*What the task asks:*
Search the data for the word "original" and copy every line that contains it.

*Listed entries:*
(** [swap_rows] *)
Definition on_swap_rows (row_1 row_2 : Z) o : option observer :=
  _ ← realm_assert (row_1 <? row_2);
  if negb (m_is_top_level_table o) then
    o ← if_active (m_active_table o) (fun b => ChangeBuilder.move b row_1 row_2) o;
    if row_1 + 1 =? row_2 then Some o
    else if_active (m_active_table o) (fun b => ChangeBuilder.move b (row_2 - 1) row_1) o
  else
    o ← if_active (m_active_table o)
          (fun b => ChangeBuilder.swap b row_1 row_2 (m_need_move_info o)) o;
    Some (map_rows (fun r => if r =? row_1 then row_2 else if r =? row_2 then row_1 else r) o).

(** [move_row] *)
Definition on_move_row (from_ to_ : Z) o : option observer :=
  _ ← realm_assert (bool_decide (m_active_table o = None) || negb (m_is_top_level_table o));
  if_active (m_active_table o) (fun b => ChangeBuilder.move b from_ to_) o.

(** [merge_rows] *)
Definition on_merge_rows (from_ to_ : Z) o : option observer :=
  o ← if_active (m_active_table o)
        (fun b => ChangeBuilder.subsume b from_ to_ (m_need_move_info o)) o;
  Some (map_rows (fun r => if r =? from_ then to_ else r) o).

(** [clear_table] *)
Definition on_clear_table o : option observer :=
  o ← if_active (m_active_table o) (fun b => ChangeBuilder.clear b npos) o;
  if negb (m_is_top_level_table o) then Some o
  else
    Some (set_info (set_lists (filter (fun l => (table_ndx l =? m_current_table o)%nat = false) (lists (m_info o)))
                      (m_info o)) o).

(** *** Schema changes *)

(** [m_active_descriptor != m_active_table || !m_is_top_level_table] *)
Definition not_own_schema o : bool :=
  negb (bool_decide (m_active_descriptor o = m_active_table o)) || negb (m_is_top_level_table o).

(** The lists of the current table after a change of its columns *)
Definition map_cols (f : nat -> nat) o : observer :=
  map_lists (fun l => if (table_ndx l =? m_current_table o)%nat
                      then mkListChangeInfo (table_ndx l) (row_ndx l) (f (col_ndx l)) (changes l) else l) o.

(** [column_indices] is made large enough for the current table, whose entry changes *)
Definition alter_columns (f : list Z -> option (list Z)) o : option observer :=
  let t := m_current_table o in
  let cols := column_indices (m_info o) in
  let cols := if (length cols <=? t)%nat then vec_resize [] (t + 1) cols else cols in
  indices ← cols !! t;
  indices ← f indices;
  Some (set_info (set_column_indices (<[t := indices]> cols) (m_info o)) o).

(** [insert_column]: the original indices of the columns *)
Definition insert_index (ndx : nat) (indices : list Z) : list Z :=
  <[ndx := npos]> (insert_empty_at 0 (expand_to indices ndx) ndx).

(** [insert_column], [insert_link_column] *)
Definition on_insert_column (ndx : nat) o : option observer :=
  let o := set_info (set_schema_changed (m_info o)) o in
  o ← if_active (m_active_descriptor o) (fun b => Some (ChangeBuilder.insert_column b ndx)) o;
  if not_own_schema o then Some o
  else
    let o := map_cols (fun c => if (ndx <=? c)%nat then (c + 1)%nat else c) o in
    alter_columns (fun indices => Some (insert_index ndx indices)) o.

(** [move_column]: the original indices of the columns *)
Definition move_index (from_ to_ : nat) (indices : list Z) : option (list Z) :=
  rotate 0 (expand_to indices (Nat.max from_ to_ + 1)) from_ to_.

(** [move_column] *)
Definition on_move_column (from_ to_ : nat) o : option observer :=
  let o := set_info (set_schema_changed (m_info o)) o in
  o ← if_active (m_active_descriptor o) (fun b => Some (ChangeBuilder.move_column b from_ to_)) o;
  if not_own_schema o then Some o
  else
    let o := map_cols (fun c => adjust_for_move c from_ to_) o in
    alter_columns (move_index from_ to_) o.

(** [prepare_table_indices] *)
Definition prepare_table_indices (i : TransactionChangeInfo IS) : TransactionChangeInfo IS :=
  match table_indices i, table_modifications_needed i with
  | [], _ :: _ => set_table_indices (seq 0 (length (table_modifications_needed i))) i
  | _, _ => i
  end.

Definition with_table (f : nat -> nat) (l : ListChangeInfo) : ListChangeInfo :=
  mkListChangeInfo (f (table_ndx l)) (row_ndx l) (col_ndx l) (changes l).

(** [insert_group_level_table] *)
Definition on_insert_group_level_table (ndx : nat) o : observer :=
  let o := set_info (set_schema_changed (m_info o)) o in
  let o := map_lists (with_table (fun t => if (ndx <=? t)%nat then (t + 1)%nat else t)) o in
  let i := prepare_table_indices (m_info o) in
  let i := set_table_indices (adjust_ge (table_indices i) ndx) i in
  let t := tables i in
  let i := set_tables (insert_empty_at ChangeBuilder.empty_builder t ndx) i in
  let i := set_needed (insert_empty_at false (table_modifications_needed i) ndx)
             (insert_empty_at false (table_moves_needed i) ndx) i in
  set_epoch (if (ndx <? length t)%nat then m_epoch o + 1 else m_epoch o)%nat (set_info i o).

(** [move_group_level_table] *)
Definition on_move_group_level_table (from_ to_ : nat) o : option observer :=
  let o := set_info (set_schema_changed (m_info o)) o in
  let o := map_lists (with_table (fun t => adjust_for_move t from_ to_)) o in
  let i := prepare_table_indices (m_info o) in
  let i := set_table_indices (adjust_all_for_move (table_indices i) from_ to_) i in
  let old := tables i in
  t ← rotate ChangeBuilder.empty_builder old from_ to_;
  mods ← rotate false (table_modifications_needed i) from_ to_;
  mvs ← rotate false (table_moves_needed i) from_ to_;
  let i := set_needed mods mvs (set_tables t i) in
  Some (set_epoch (if (length old <? length t)%nat then m_epoch o + 1 else m_epoch o)%nat (set_info i o)).

(** *** The handlers: the observer's own, then the mixins' *)
Definition observer_handle o (i : Instruction) : option (option observer) :=
  match i with
  | select_descriptor levels => Some (Some (on_select_descriptor levels o))
  | select_table ndx len path => Some (on_select_table ndx len path o)
  | select_link_list col row => Some (on_select_link_list col row o)
  | link_list_set index => Some (on_link_list_set index o)
  | link_list_insert index => Some (on_link_list_insert index o)
  | link_list_erase index _ | link_list_nullify index _ => Some (on_link_list_erase index o)
  | link_list_swap index1 index2 => Some (on_link_list_swap index1 index2 o)
  | link_list_clear old_size => Some (on_link_list_clear old_size o)
  | link_list_move from_ to_ => Some (on_link_list_move from_ to_ o)
  | insert_empty_rows row n _ _ => Some (on_insert_empty_rows row n o)
  | add_row_with_key row _ => Some (on_insert_empty_rows row 1 o)
  | erase_rows row _ prior unordered => Some (on_erase_rows row prior unordered o)
  | swap_rows row_1 row_2 => Some (on_swap_rows row_1 row_2 o)
  | move_row from_ to_ => Some (on_move_row from_ to_ o)
  | merge_rows from_ to_ => Some (on_merge_rows from_ to_ o)
  | clear_table => Some (on_clear_table o)
  | insert_column ndx | insert_link_column ndx => Some (on_insert_column ndx o)
  | insert_group_level_table ndx => Some (Some (on_insert_group_level_table ndx o))
  | move_column from_ to_ => Some (on_move_column from_ to_ o)
  | move_group_level_table from_ to_ => Some (on_move_group_level_table from_ to_ o)
  | _ => mixin_handle mark_dirty o i
  end.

*Problem solution:*
(** [insert_column]: the original indices of the columns *)
(** [move_column]: the original indices of the columns *)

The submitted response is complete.